(Provided records begins)
(** * Dead-time power spectrum model (stingray/deadtime/model.py)

    A shallow embedding of the numeric kernel of [stingray.deadtime.model]
    (Zhang+95 dead-time model) and the properties checked against it.

    The Python code computes on binary64 floats and raises exceptions
    (division of a Python float by zero, an array index out of range, the
    conversion of a non-finite float to an integer).  The embedding keeps both:
    the functions are written once over an interface [Num] of the float
    operations the code uses, and return a [result] that is either a value or
    the exception raised.  [R_num] instantiates the interface with the real
    numbers (exact arithmetic); [b64_num] instantiates it with IEEE binary64
    floats, the transcendental functions of the C library being parameters.

    The functions are read with the semantics of Python: the decorator
    [njit] of [stingray.utils] falls back to the plain function when numba is
    absent, and it is that function which is embedded here.  Where a
    statement is about what the source itself tests before it reads the
    inverse-factorial table, the read is a parameter instead
    ([e_m_x_x_over_factorial_with], [Gn_with]). *)

From Stdlib Require Import Floats ZArith List Bool Lia Reals Lra.
Import ListNotations.

(** ** Exceptions *)

Inductive exn : Type :=
| ZeroDivisionError
| IndexError
| ValueError
| OverflowError.

Inductive result (A : Type) : Type :=
| Ok (a : A)
| Err (e : exn).

Arguments Ok {A} a.
Arguments Err {A} e.

Definition bind {A B : Type} (r : result A) (f : A -> result B) : result B :=
  match r with
  | Ok a => f a
  | Err e => Err e
  end.

Notation "x <- c ;; k" := (bind c (fun x => k))
  (at level 61, c at next level, right associativity).

Definition is_ok {A : Type} (r : result A) : bool :=
  match r with Ok _ => true | Err _ => false end.

(** [for x in xs: s += f(x)], the accumulation loop of the source: the first
    exception raised by [f] leaves the loop. *)
Fixpoint accumulate {F : Type} (add : F -> F -> F) (f : Z -> result F)
    (xs : list Z) (s : F) : result F :=
  match xs with
  | [] => Ok s
  | x :: xs' => v <- f x ;; accumulate add f xs' (add s v)
  end.

(** [[f(x) for x in xs]], evaluated left to right. *)
Fixpoint mapM {A B : Type} (f : A -> result B) (xs : list A) : result (list B) :=
  match xs with
  | [] => Ok []
  | x :: xs' => y <- f x ;; ys <- mapM f xs' ;; Ok (y :: ys)
  end.

(** Python's [range(a, b)]. *)
Definition range (a b : Z) : list Z :=
  map (fun i => (a + Z.of_nat i)%Z) (seq 0 (Z.to_nat (b - a))).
(Provided records ends)
Wherever a line contains the string "interface", copy that line from the data.

    the functions are written once over an interface [Num] of the float
    the exception raised.  [R_num] instantiates the interface with the real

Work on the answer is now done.